Defence Dept working to resolve RFID standards issue

The US Defence Department wants a writeable, passive RFID tag with a data store larger than the 96 bits used in existing commercial tags, and believes it can work out any standards issues it has 'in a matter of months,' according to Alan Estevez, assistant deputy under secretary of defense, supply chain integration.

The US Defence Department wants a writeable, passive RFID tag with a data store larger than the 96 bits used in existing commercial tags, and believes it can work out any standards issues it has "in a matter of months," according to Alan Estevez, assistant deputy under secretary of defense, supply chain integration.

In a media briefing Wednesday, Estevez said the Pentagon is working with EPCglobal to develop RFID, or radio frequency identification, tag standards that can be incorporated into the International Standards Organisation standards it wants to use. His comments came the day after the Pentagon held its RFID Industry Summit with suppliers.

EPCglobal is a joint venture between Uniform Code Council in Lawrenceville, New Jersey, and EAN International in Brussels.

The Pentagon wants RFID tags capable of "multiple reads and writes" and with a larger data store to accommodate its unique identification number on "high value" parts or good priced over $US5,000, Estevez said. He added that the Class 1, Version 2 EPC tag that Wal-Mart Stores wants to use in its supply chain should "accommodate" most of the DOD's requirements.

Though the standards process is complex, Estevez said he is "fairly confident" that the department, EPC and ISO can develop a common standard quickly. Though he did not specify tag costs — Wal-Mart has said it would like to see tags costing a nickel each — Estevez said volume use by DOD, Wal-Mart and their respective supply chains should drive down costs.
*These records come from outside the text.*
(** X12.  A full replace or a status change never adds or removes an
    order, and leaves every order but the one its identifier casts to as it
    was. *)
Theorem update_touches_one_order (id : string) (b : value) (st : Store) :
  dom (orders (put_order id b st).2) = dom (orders st) ∧
  dom (orders (patch_order_status id b st).2) = dom (orders st) ∧
  ∀ oid0, castObjectId id ≠ Some oid0 →
    orders (put_order id b st).2 !! oid0 = orders st !! oid0 ∧
    orders (patch_order_status id b st).2 !! oid0 = orders st !! oid0.
Proof.
  assert (dom (orders (put_order id b st).2) = dom (orders st) ∧
          ∀ oid0, castObjectId id ≠ Some oid0 →
                  orders (put_order id b st).2 !! oid0 = orders st !! oid0)
    as [Hput_dom Hput].
  { destruct (put_order_inv id b st)
      as [[-> _]|(sid & sname & its & ps & t & oid & o & _ & _ & _ & Hc & Ho & Heq)];
      [done|].
    simpl in Heq. rewrite Heq. simpl. split.
    - by eapply dom_insert_existing.
    - intros oid0 Hne. rewrite lookup_insert_ne; [done|congruence]. }
  assert (dom (orders (patch_order_status id b st).2) = dom (orders st) ∧
          ∀ oid0, castObjectId id ≠ Some oid0 →
                  orders (patch_order_status id b st).2 !! oid0 = orders st !! oid0)
    as [Hpatch_dom Hpatch].
  { destruct (patch_order_status_inv id b st)
      as [[-> _]|(s & oid & o & _ & Hc & Ho & Heq)]; [done|].
    simpl in Heq. rewrite Heq. simpl. split.
    - by eapply dom_insert_existing.
    - intros oid0 Hne. rewrite lookup_insert_ne; [done|congruence]. }
  split; [done|]. split; [done|]. intros oid0 Hne. split; by auto.
Qed.

(** X13.  A status change with a valid status whose identifier resolves to
    no order is answered 404 and the store is as it was. *)
Theorem status_change_unknown_order (id : string) (b s : value) (st : Store) (oid : N) :
  prop b "status" = Some s → valid_status s →
  online st = true → castUpdate (status_update s) = true →
  castObjectId id = Some oid → orders st !! oid = None →
  patch_order_status id b st = (respond 404 (Message "Order not found"), st).
Proof.
  intros Hs Hv Hon Hu Hc Ho. unfold patch_order_status. rewrite Hs. simpl.
  rewrite (proj2 (includes_statuses s) Hv). simpl.
  unfold findByIdAndUpdate. rewrite Hon, Hu, Hc. simpl. by rewrite Ho.
Qed.

(** X14.  A full replace that passes the checks but whose identifier
    resolves to no order is answered 404 and creates nothing. *)
Theorem full_replace_unknown_order (id : string) (b sid sname its : value)
    (st : Store) (parsedItems : list OrderItem) (total : float) (oid : N) :
  prop b "shopId" = Some sid → prop b "shopName" = Some sname →
  prop b "items" = Some its →
  ToBoolean sid = true → isArray its = true → elements its ≠ [] →
  buildParsedItems (elements its) = Some (parsedItems, total) →
  online st = true →
  castUpdate (replace_update sid sname parsedItems total) = true →
  castObjectId id = Some oid → orders st !! oid = None →
  put_order id b st = (respond 404 (Message "Order not found"), st).
Proof.
  intros Hid Hname Hits Hshop Harr Hne Hb Hon Hu Hc Ho.
  unfold put_order. rewrite Hid, Hname, Hits. simpl.
  rewrite (gate_passes _ _ Hshop Harr Hne), Hb. simpl.
  unfold findByIdAndUpdate. rewrite Hon, Hu, Hc. simpl. by rewrite Ho.
Qed.

(** X15.  No request changes the creation time of an order that stays in
    the store, and only a full replace changes its shop, its items or its
    total amount. *)
Theorem order_contents_frame (rev : Revision) (req : Request) (st : Store)
    (oid0 : N) (o0 o0' : Order) :
  orders st !! oid0 = Some o0 →
  orders (handle rev req st).2 !! oid0 = Some o0' →
  createdAt o0' = createdAt o0 ∧
  (is_full_replace req = false →
     shopId o0' = shopId o0 ∧ shopName o0' = shopName o0 ∧
     items o0' = items o0 ∧ totalAmount o0' = totalAmount o0).
Proof.
  intros Ho. destruct req as [b pid now|b oid now|id b|id b|id].
  - rewrite post_products_frame, Ho. by intros [= ->].
  - replace (handle rev (PostOrder b oid now) st) with (post_orders b oid now st)
      by by destruct rev.
    rewrite (post_orders_frame _ _ _ _ _ _ Ho). by intros [= ->].
  - replace (handle rev (PutOrder id b) st) with (put_order id b st)
      by by destruct rev.
    destruct (put_order_inv id b st)
      as [[-> _]|(sid & sname & its & ps & t & oid & o & _ & _ & _ & _ & Ho1 & Heq)].
    + rewrite Ho. by intros [= ->].
    + simpl in Heq. rewrite Heq. simpl.
      destruct (decide (oid = oid0)) as [->|Hne].
      * rewrite lookup_insert_eq. intros [= <-]. rewrite Ho in Ho1.
        injection Ho1 as ->. done.
      * rewrite lookup_insert_ne, Ho by done. by intros [= ->].
  - replace (handle rev (PatchOrderStatus id b) st) with (patch_order_status id b st)
      by by destruct rev.
    destruct (patch_order_status_inv id b st)
      as [[-> _]|(s & oid & o & Hs & _ & Ho1 & Heq)].
    + rewrite Ho. by intros [= ->].
    + simpl in Heq. rewrite Heq. simpl.
      destruct (decide (oid = oid0)) as [->|Hne].
      * rewrite lookup_insert_eq. intros [= <-]. rewrite Ho in Ho1.
        injection Ho1 as ->. by rewrite apply_status_update.
      * rewrite lookup_insert_ne, Ho by done. by intros [= ->].
  - intros Ho'%delete_order_frame. rewrite Ho in Ho'. by injection Ho' as ->.
Qed.

(** X16.  No request changes whether the store is reachable; the order
    routes leave the products as they were and the product route leaves the
    orders as they were. *)
Theorem collections_frame (rev : Revision) (req : Request) (st : Store) :
  online (handle rev req st).2 = online st ∧
  (is_product_creation req = false → products (handle rev req st).2 = products st) ∧
  (is_product_creation req = true → orders (handle rev req st).2 = orders st).
Proof.
  destruct req as [b pid now|b oid now|id b|id b|id].
  - destruct (post_products_inv rev b pid now st) as [[-> _]|(p & _ & ->)]; done.
  - replace (handle rev (PostOrder b oid now) st) with (post_orders b oid now st)
      by by destruct rev.
    destruct (post_orders_inv b oid now st)
      as [[-> _]|(sid & sname & its & ps & t & _ & _ & _ & _ & _ & ->)]; done.
  - replace (handle rev (PutOrder id b) st) with (put_order id b st)
      by by destruct rev.
    destruct (put_order_inv id b st)
      as [[-> _]|(sid & sname & its & ps & t & oid & o & _ & _ & _ & _ & _ & Heq)];
      [done|]. simpl in Heq. by rewrite Heq.
  - replace (handle rev (PatchOrderStatus id b) st) with (patch_order_status id b st)
      by by destruct rev.
    destruct (patch_order_status_inv id b st)
      as [[-> _]|(s & oid & o & _ & _ & _ & Heq)]; [done|].
    simpl in Heq. by rewrite Heq.
  - destruct (delete_order_inv rev id st) as [->|(oid & _ & _ & _ & _ & ->)]; done.
Qed.
End RouteComposition.

Section RouteSequences.
Context `{JsRuntime} `{Mongoose}.

(** X17.  Deleting an order that has just been created gives back the
    store as it was before the creation, on either revision. *)
Theorem create_then_delete (rev : Revision) (b : value) (oid now : N)
    (id : string) (st : Store) :
  code (post_orders b oid now st).1 = 201%N →
  castObjectId (trim id) = Some oid →
  code (handle rev (DeleteOrder id) (post_orders b oid now st).2).1 = 200%N ∧
  (handle rev (DeleteOrder id) (post_orders b oid now st).2).2 = st.
Proof.
  intros Hcode Hc.
  destruct (post_orders_inv b oid now st)
    as [[_ [Hbad|Hbad]]|(sid & sname & its & ps & t & _ & _ & _ & Hfresh & Hon & Heq)];
    [by rewrite Hbad in Hcode ..|].
  rewrite Heq. simpl.
  destruct rev; simpl; unfold Earlier.delete_order, Revised.delete_order, deleteOne;
    simpl; rewrite Hon, Hc; simpl; rewrite lookup_insert_eq; simpl;
    (split; [done|]); unfold set_orders; simpl;
    rewrite (delete_insert_id _ _ _ Hfresh); by destruct st.
Qed.

(** X18.  After a DELETE on a reachable store the identifier resolves to
    no order: the same DELETE sent again reports zero records deleted, with
    404 in the revised route and 200 in the earlier one, and changes
    nothing. *)
Theorem delete_twice (id : string) (st : Store) (oid : N) :
  online st = true → castObjectId (trim id) = Some oid →
  orders (Revised.delete_order id st).2 !! oid = None ∧
  Revised.delete_order id (Revised.delete_order id st).2
  = (respond 404 (Deleted "Order not found" 0), (Revised.delete_order id st).2) ∧
  Earlier.delete_order id (Earlier.delete_order id st).2
  = (respond 200 (Deleted "Order not found or already deleted" 0),
     (Earlier.delete_order id st).2).
Proof.
  intros Hon Hc. unfold Revised.delete_order, Earlier.delete_order, deleteOne.
  rewrite Hon, Hc. simpl.
  destruct (orders st !! oid) as [o|] eqn:Ho; simpl;
    rewrite ?Hon, ?Hc; simpl; rewrite ?lookup_delete_eq, ?Ho; done.
Qed.

(** X19.  The earlier DELETE route answers 200 whatever happens, also when
    the store call throws, and it changes the store exactly as the revised
    route does. *)
Theorem earlier_delete_always_200 (id : string) (st : Store) :
  code (Earlier.delete_order id st).1 = 200%N ∧
  (Earlier.delete_order id st).2 = (Revised.delete_order id st).2.
Proof.
  unfold Earlier.delete_order, Revised.delete_order, try_catch.
  destruct (deleteOne (trim id) st) as [[n st']|]; [|done]. simpl.
  by destruct (0 <? n)%N.
Qed.

(** X20.  On a request that gives a price and no sale price, the two
    product routes answer with the same status and leave the same store;
    when they create the product, it is the same product. *)
Theorem product_routes_agree (b price salePrice : value) (pid now : N)
    (st : Store) :
  prop b "price" = Some price → prop b "salePrice" = Some salePrice →
  is_nullish price = false → is_nullish salePrice = true →
  code (Earlier.post_products b pid now st).1
  = code (Revised.post_products b pid now st).1 ∧
  (Earlier.post_products b pid now st).2 = (Revised.post_products b pid now st).2 ∧
  (code (Revised.post_products b pid now st).1 = 201%N →
     Earlier.post_products b pid now st = Revised.post_products b pid now st).
Proof.
  intros Hprice Hsale Hp Hs.
  unfold Earlier.post_products, Revised.post_products, try_catch, number_if_given.
  destruct (prop b "name") as [nm|]; [|done].
  destruct (prop b "mrp") as [m|]; [|done].
  rewrite Hprice, Hsale. simpl. rewrite Hp, orb_false_r.
  destruct (_ || _); [done|].
  destruct (call_trim nm); [|done]. simpl.
  destruct (ToNumber m); [|done]. simpl.
  destruct (ToNumber price); [|done]. simpl. rewrite Hs. simpl.
  by destruct (save_product _ _ st).
Qed.

(** X21.  A product-creation request whose [name] is truthy but not a
    string (a number, [true], a list, an object) passes the check and then
    fails on [name.trim()]: the answer is 500 and nothing is stored. *)
Theorem product_name_not_a_string (b name mrp price : value) (pid now : N)
    (st : Store) :
  prop b "name" = Some name → prop b "mrp" = Some mrp → prop b "price" = Some price →
  ToBoolean name = true → (∀ s, name ≠ VStr s) →
  is_nullish mrp = false →
  Revised.post_products b pid now st
  = (respond 500 (Message "Error creating product"), st) ∧
  (is_nullish price = false →
     Earlier.post_products b pid now st
     = (respond 500 (Message "Error creating product"), st)).
Proof.
  intros Hname Hmrp Hprice Ht Hns Hm.
  destruct (prop_is_Some b "name" "salePrice") as [salePrice Hsale]; [by eauto|].
  unfold Revised.post_products, Earlier.post_products.
  rewrite Hname, Hmrp, Hprice, Hsale. simpl. rewrite Ht, Hm. simpl.
  assert (call_trim name = None) as ->.
  { destruct name; try done. by destruct (Hns s). }
  split; [done|]. by intros ->.
Qed.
Mike Liard, an analyst at Venture Development in Natick, Massachusetts, said he believed the EPCglobal Class 1, Version 2 tag will eventually be incorporated into ISO standards. That would alleviate the costly problem that suppliers to both the DOD and Wal-Mart have said they would face if the two organisations use different standards (see story).
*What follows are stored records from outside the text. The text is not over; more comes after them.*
(** * SOGAS-RH V2 — authentication core

    A shallow embedding of the TypeScript authentication core of the
    backend: the token service (services/token.service.ts), the
    Prisma-backed stores (repos/auth.prisma.store.ts), the orchestrating
    service (services/auth.service.ts), the HTTP controller
    (controllers/auth.controller.ts) and the bearer middleware
    (middlewares/auth.middleware.ts).

    Conventions of the embedding

    - A value of TypeScript type [any] or read from a request body is a
      [JsVal]; a value with a declared type has the matching Rocq type.
    - [throw] is the [Throw] outcome; [async] code that touches the
      database is a function [Db -> Db * Outcome A]: what was written before
      a throw stays written, since the source opens no transaction.
    - A JSON Web Token is a symbolic term: it records the secret it was
      signed with, and its signature verifies exactly under that secret.
    - [Date.now()], [crypto.randomUUID()] and the identifier the database
      gives a new session row are the fields of a [Draw], one per request. *)

From Stdlib Require Import ZArith Ascii.
From stdpp Require Import gmap strings list.

Local Open Scope Z_scope.
Local Open Scope string_scope.

(** ** JavaScript values and exceptions *)

(** The values the code inspects at run time: [undefined], a string, an
    array of strings, and any other value, of which only truthiness is ever
    observed. *)
Inductive JsVal :=
| JUndefined
| JString (s : string)
| JStrings (l : list string)
| JOther (truthy : bool).

#[global] Instance JsVal_eq_dec : EqDecision JsVal.
Proof. solve_decision. Defined.

(** [!!v] *)
Definition truthy (v : JsVal) : bool :=
  match v with
  | JUndefined => false
  | JString s => negb (bool_decide (s = ""))
  | JStrings _ => true
  | JOther b => b
  end.

(** [typeof v === 'string'] *)
Definition is_string (v : JsVal) : bool :=
  match v with JString _ => true | _ => false end.

(** [a || b] where [a] is a string that may be absent and [b] is a string:
    an absent or empty [a] gives [b]. *)
Definition or_else (a : option string) (b : string) : string :=
  match a with
  | Some s => if bool_decide (s = "") then b else s
  | None => b
  end.

Inductive JwtErrorClass := TokenExpiredError | JsonWebTokenError.

(** What can be thrown: a plain [Error], one of jsonwebtoken's errors, an
    error of the Prisma client, or the [SyntaxError] of [JSON.parse]. *)
Inductive JsError :=
| Error (message : string)
| JwtError (cls : JwtErrorClass) (message : string)
| PrismaError (code : string) (message : string)
| SyntaxError (message : string).

#[global] Instance JwtErrorClass_eq_dec : EqDecision JwtErrorClass.
Proof. solve_decision. Defined.
#[global] Instance JsError_eq_dec : EqDecision JsError.
Proof. solve_decision. Defined.

(** [error.message] *)
Definition message_of (e : JsError) : string :=
  match e with
  | Error m => m
  | JwtError _ m => m
  | PrismaError _ m => m
  | SyntaxError m => m
  end.

(** [error instanceof jwt.TokenExpiredError] *)
Definition instanceof_TokenExpiredError (e : JsError) : bool :=
  match e with JwtError TokenExpiredError _ => true | _ => false end.

(** [error instanceof jwt.JsonWebTokenError]; [TokenExpiredError] is a
    subclass of [JsonWebTokenError]. *)
Definition instanceof_JsonWebTokenError (e : JsError) : bool :=
  match e with JwtError _ _ => true | _ => false end.

Inductive Outcome (A : Type) :=
| Ok (a : A)
| Throw (e : JsError).
Arguments Ok {A} a.
Arguments Throw {A} e.

Definition is_Ok {A} (o : Outcome A) : bool :=
  match o with Ok _ => true | Throw _ => false end.

(** The stable error kinds are plain errors whose message is the kind. *)
Definition INVALID_CREDENTIALS := Error "INVALID_CREDENTIALS".
Definition TOKEN_EXPIRED := Error "TOKEN_EXPIRED".
Definition INVALID_TOKEN := Error "INVALID_TOKEN".
Definition TOKEN_REVOKED := Error "TOKEN_REVOKED".
Definition SESSION_NOT_FOUND := Error "SESSION_NOT_FOUND".
Definition SESSION_REVOKED := Error "SESSION_REVOKED".
Definition TOKEN_REUSE_DETECTED := Error "TOKEN_REUSE_DETECTED".
Definition USER_NOT_FOUND := Error "USER_NOT_FOUND".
Liard said that both Wal-Mart and the Pentagon would reap economic gains from using the Class 1, Version 2 tag. That's because Texas Instruments and Royal Philips Electronics NV are gearing up to produce the Version 2 tag in large numbers. That, in turn, promises greater economies of scale than the Class 1 tags the agency intends to use in its pilot programs. Those tags are produced by Alien Technology in Morgan Hills, California.
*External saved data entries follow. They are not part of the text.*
(** * EduSense AI: the attendance synchronisation engine

    A shallow embedding of the attendance ledger ([main.py]:
    [background_video_analyzer], [endpoint_manual_absen],
    [close_class_session]), of the in-memory face index
    ([identify_face_fast], [reload_face_database_async]) and of the frame
    sampling loops ([main.py] and [helpers/video_extractor.py]), together
    with the properties the specification states about them.

    Conventions.
    - A table is the list of its rows in store order; [.scalars().first()]
      is the first row of that list satisfying the query.  A unit of work
      is a function on the store: what it returns is what the commit
      persists, and a path that raises or returns before the commit leaves
      the store as it was.
    - Operations run one at a time; interleavings of two requests are not
      described.  Failures of the store connection are not described, nor
      are the foreign-key checks of an insert (the referenced rows exist).
    - Timestamps are seconds on one clock shared by the application
      ([datetime.now()]) and the store ([func.now()]); [date_of] is the
      calendar day of a timestamp.
    - Python [int] is [Z].  Python [float] values are exact rationals [Q]:
      scores and frame rates are finite numbers, and rounding errors of the
      floating-point products are left out.
    - A Python [set] is a [gset], the dictionary [detected_students] a
      [gmap]; their loops run in the order of [elements] and [map_to_list],
      which fixes the order in which new rows receive their [log_id] and
      nothing else. *)

From Stdlib Require Import ZArith QArith Qround Lia.
From stdpp Require Import base option list gmap strings pretty sorting.

Local Open Scope string_scope.
Local Open Scope list_scope.
Local Open Scope Z_scope.

(** ** The relational schema ([models.py]) *)

Module Mahasiswa.
(** [mahasiswa]: [embedding_data] is a nullable [Vector(512)]. *)
Record t := mk {
  nim : string;
  user_id : option Z;
  embedding_data : option (list Q)
}.
End Mahasiswa.

Module KelasEnrollment.
Record t := mk {
  enrollment_id : Z;
  nim : string;
  student_class_id : Z
}.
End KelasEnrollment.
Estevez declined to say how much the infrastructure to support RFID in the Pentagon's supply chain — including readers in warehouses and supply depots — will cost. But he did say "reader costs are plummeting."

Mike Wills, vice president at Friday Intermec Technologies , in Everett, Washington, said the agency's infrastructure requirements would be "fertile ground" for RFID hardware vendors such as his company. Wills declined to estimate the DOD's cost for adding RFID tags, saying only, "it will have a lot of zeros in it."

Wills noted that the Pentagon will need more handheld RFID readers than Wal-Mart since military supply depots are often outdoors instead of in warehouses where fixed portal or door readers can capture data from the tags.

While the defense agency mandated earlier this fall that all 43,000 of its suppliers use RFID tags at the case and pallet level by January 2005, Estevez acknowledged it would be "unrealistic" to assume that all cases and pallets received on or after that date would have the tags.

In his presentation to the RFID Industry Summit, Estevez said the Pentagon wants to have its top 100 suppliers "live" with RFID tags by January 2005, and the top 500 suppliers using them by July 2005. In dollar volume, Estevez said the top 100 suppliers account for 80 % of what the agency buys while the top 500 account for 90 %. Estevez said all suppliers should be using RFID tags by January 2006.

While attendees at this week's event described it as more collaborative and less dictatorial than a similar one Wall-Mart held for its suppliers last month, Estevez emphasised that he has "drawn a line in the sand" and that RFID tags will soon be an ironclad requirement.

"It's going to be in every contract ... we're writing it into the DFAR (Defence Acquisition Regulations)," he said.